(* ===== verification/AvScanner.v ===== *)
(** * The antivirus gate

    services/av_scanner.py: the scanner back ends and the wrapper every upload
    goes through.  The [clamd] client library is an argument: whether it can be
    imported, whether a client can be built, and what [instream] answers. *)

From Stdlib Require Import Ascii.
From S2P Require Import Prelude PyStr Json Encoding.

(** services/av_scanner.py, [EICAR_TEST_STRING]. *)
Definition EICAR_TEST_STRING : bytes :=
  "X5O!P%@AP[4\PZX54(P^)7CC)7}$EICAR-STANDARD-ANTIVIRUS-TEST-FILE!$H+H*".

(** services/av_scanner.py, [ScanResult]. *)
Inductive ScanResult : Type := CLEAN | INFECTED | ERROR.

#[export] Instance ScanResult_eq_dec : EqDecision ScanResult.
Proof. solve_decision. Defined.

(** services/av_scanner.py, [ScanReport]. *)
Record ScanReport : Type := {
  scan_result : ScanResult;
  signature : option string;
  detail : option string;
  scanner : string;
}.

(** services/av_scanner.py, [InfectedFileError] and [ScannerError]. *)
Inductive av_error : Type :=
| InfectedFileError (signature scanner : string) (detail : option string)
| ScannerError (detail scanner : string).

(** services/av_scanner.py:99-122, [InfectedFileError.__init__] and
    [ScannerError.__init__]: the text of the exception. *)
Definition av_error_str (e : av_error) : string :=
  match e with
  | InfectedFileError sig sc d =>
      "File rejected by " +:+ sc +:+ ": signature=" +:+ sig +:+
      match d with Some t => if truthy t then " (" +:+ t +:+ ")" else "" | None => "" end
  | ScannerError d sc => "Scanner " +:+ sc +:+ " unavailable: " +:+ d
  end.

(** What the client library does with a stream. *)
Inductive clamd_reply : Type :=
| ConnectionFailed (msg : string)
| OtherFailure (cls msg : string)
| Stream (entry : option (list (option string))).

Section Scanners.
(** [import clamd]: the text of the [ImportError], if any. *)
Context (import_error : option string).
(** Building the client: the text of the exception, if any. *)
Context (build_error : option string).
Context (instream : bytes -> clamd_reply).
(** [repr] of a reply and of an optional string. *)
Context (repr_reply : option (list (option string)) -> string) (repr_opt : option string -> string).

(** services/av_scanner.py, [_build_from_settings]: the back end classes. *)
Inductive backend : Type := StubAllowScanner | StubDenyScanner | EicarScanner | ClamdScanner.

(** services/av_scanner.py, [_build_from_settings]. *)
Definition _build_from_settings (av_scanner_backend : string) : backend :=
  let b := lower (strip (sor av_scanner_backend "stub_allow")) in
  if String.eqb b "clamd" then ClamdScanner
  else if String.eqb b "stub_deny" then StubDenyScanner
  else if String.eqb b "eicar" then EicarScanner
  else StubAllowScanner.

Definition clean_report (name : string) : ScanReport :=
  {| scan_result := CLEAN; signature := None; detail := None; scanner := name |}.

(** services/av_scanner.py, [ClamdScanner._build_client]. *)
Definition _build_client : result av_error unit :=
  match import_error, build_error with
  | Some e, _ => Raise (ScannerError ("clamd python package not installed: " +:+ e) "clamd")
  | None, Some e => Raise (ScannerError ("failed to construct clamd client: " +:+ e) "clamd")
  | None, None => Ok tt
  end.

(** services/av_scanner.py:309-338, [ClamdScanner.scan_bytes]: the answer read. *)
Definition read_stream (entry : option (list (option string))) : result av_error ScanReport :=
  match entry with
  | Some (st :: sig :: _) =>
      let status_str := upper (match st with Some t => t | None => "" end) in
      if String.eqb status_str "OK" then Ok (clean_report "clamd")
      else if String.eqb status_str "FOUND"
      then Ok {| scan_result := INFECTED;
                 signature := Some (match sig with Some t => sor t "Unknown" | None => "Unknown" end);
                 detail := None; scanner := "clamd" |}
      else Ok {| scan_result := ERROR; signature := None;
                 detail := Some ("clamd status=" +:+ repr_opt st +:+ " signature=" +:+ repr_opt sig);
                 scanner := "clamd" |}
  | _ => Raise (ScannerError ("clamd returned unexpected payload: " +:+ repr_reply entry) "clamd")
  end.

(** services/av_scanner.py, [ClamdScanner.scan_bytes]. *)
Definition clamd_scan_bytes (data : bytes) : result av_error ScanReport :=
  match import_error with
  | Some e => Raise (ScannerError ("clamd python package not installed: " +:+ e) "clamd")
  | None =>
      match _build_client with
      | Raise e => Raise e
      | Ok _ =>
          match instream data with
          | ConnectionFailed msg => Raise (ScannerError msg "clamd")
          | OtherFailure cls msg => Raise (ScannerError ("clamd instream raised " +:+ cls +:+ ": " +:+ msg) "clamd")
          | Stream entry => read_stream entry
          end
      end
  end.

(** services/av_scanner.py:149-205, [StubAllowScanner.scan_bytes],
    [StubDenyScanner.scan_bytes] and [EicarScanner.scan_bytes]. *)
Definition scan_bytes (b : backend) (data : bytes) : result av_error ScanReport :=
  match b with
  | StubAllowScanner => Ok (clean_report "stub_allow")
  | StubDenyScanner =>
      Ok {| scan_result := INFECTED; signature := Some "STUB.Deny.Test";
            detail := Some "stub_deny scanner refuses all input"; scanner := "stub_deny" |}
  | EicarScanner =>
      if contains EICAR_TEST_STRING data
      then Ok {| scan_result := INFECTED; signature := Some "Eicar-Test-Signature";
                 detail := Some "EICAR test string detected"; scanner := "eicar" |}
      else Ok (clean_report "eicar")
  | ClamdScanner => clamd_scan_bytes data
  end.

(** services/av_scanner.py, [enforce_clean]. *)
Definition enforce_clean (b : backend) (fail_closed_on_error : bool) (data : bytes)
  : result av_error ScanReport :=
  match scan_bytes b data with
  | Raise e => Raise e
  | Ok report =>
      match scan_result report with
      | INFECTED => Raise (InfectedFileError (match signature report with Some t => sor t "Unknown" | None => "Unknown" end)
                             (scanner report) (detail report))
      | ERROR => if fail_closed_on_error
                 then Raise (ScannerError (match detail report with
                                           | Some t => sor t "scanner returned ERROR"
                                           | None => "scanner returned ERROR"
                                           end) (scanner report))
                 else Ok report
      | CLEAN => Ok report
      end
  end.

(** ** Properties *)

Lemma enforce_clean_Ok b fc data report :
  enforce_clean b fc data = Ok report <->
  scan_bytes b data = Ok report /\
  (scan_result report = CLEAN \/ scan_result report = ERROR /\ fc = false).
Proof.
  unfold enforce_clean. destruct (scan_bytes b data) as [r|e]; [|by split; [|intros [? _]]].
  split.
  - destruct (scan_result r) eqn:Hr, fc; intros [= <-]; auto.
  - intros [[= <-] Hr]. destruct (scan_result r), fc; intuition congruence.
Qed.

(** The gate: the wrapper lets bytes through exactly when the back end
    reports them clean, or reports an error while the deployment fails open; so
    a fail-closed deployment accepts only bytes reported clean, with every back
    end and every answer of the daemon, and an infected report never passes. *)
Theorem gate_passes_only_clean b fc data report :
  (enforce_clean b fc data = Ok report <->
     scan_bytes b data = Ok report /\
     (scan_result report = CLEAN \/ scan_result report = ERROR /\ fc = false)) /\
  (enforce_clean b true data = Ok report -> scan_result report = CLEAN) /\
  (scan_bytes b data = Ok report -> scan_result report = INFECTED ->
     exists sig, enforce_clean b fc data = Raise (InfectedFileError sig (scanner report) (detail report))).
Proof.
  split; [apply enforce_clean_Ok|]. split.
  - intros H. apply enforce_clean_Ok in H as [_ [?|[_ ?]]]; done.
  - intros Hs Hr. unfold enforce_clean. rewrite Hs, Hr. by eexists.
Qed.

(** The test back end refuses every upload that holds the test string
    anywhere. *)
Lemma eicar_refused a z fc : exists e, enforce_clean EicarScanner fc (a +:+ EICAR_TEST_STRING +:+ z) = Raise e.
Proof.
  unfold enforce_clean, scan_bytes.
  assert (H : contains EICAR_TEST_STRING (a +:+ EICAR_TEST_STRING +:+ z) = true)
    by (apply contains_spec; by exists a, z).
  rewrite H. by eexists.
Qed.

(** An unreachable daemon refuses uploads whatever the fail-open setting:
    the scanner raises by itself, and the setting only governs error reports. *)
Theorem unreachable_daemon_ignores_fail_open fc data msg :
  instream data = ConnectionFailed msg -> exists e, enforce_clean ClamdScanner fc data = Raise e.
Proof.
  intros H. unfold enforce_clean, scan_bytes, clamd_scan_bytes, _build_client. rewrite H.
  destruct import_error; [by eexists|]. destruct build_error; by eexists.
Qed.
End Scanners.

Lemma gate_passes_only_clean_witness :
  enforce_clean None None (fun _ => Stream (Some [Some "OK"; None])) (fun _ => "") (fun _ => "") ClamdScanner true "data"
    = Ok (clean_report "clamd") /\ scan_result (clean_report "clamd") = CLEAN.
Proof.
  split; [reflexivity|].
  apply (proj1 (proj2 (gate_passes_only_clean None None (fun _ => Stream (Some [Some "OK"; None])) (fun _ => "")
                         (fun _ => "") ClamdScanner true "data" (clean_report "clamd")))).
  reflexivity.
Defined.

Lemma unreachable_daemon_ignores_fail_open_witness :
  exists e, enforce_clean None None (fun _ => ConnectionFailed "refused") (fun _ => "") (fun _ => "")
              ClamdScanner false "data" = Raise e.
Proof.
  exact (unreachable_daemon_ignores_fail_open None None (fun _ => ConnectionFailed "refused") (fun _ => "")
           (fun _ => "") false "data" "refused" eq_refl).
Defined.

(** A misspelt back end accepts everything. *)
Example unknown_backend_allows : _build_from_settings "clamav" = StubAllowScanner.
Proof. reflexivity. Qed.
######
Prompt:
Find all lines holding the word "destruct" in the records above and copy them.

Result:
  unfold enforce_clean. destruct (scan_bytes b data) as [r|e]; [|by split; [|intros [? _]]].
  - destruct (scan_result r) eqn:Hr, fc; intros [= <-]; auto.
  - intros [[= <-] Hr]. destruct (scan_result r), fc; intuition congruence.
  destruct import_error; [by eexists|]. destruct build_error; by eexists.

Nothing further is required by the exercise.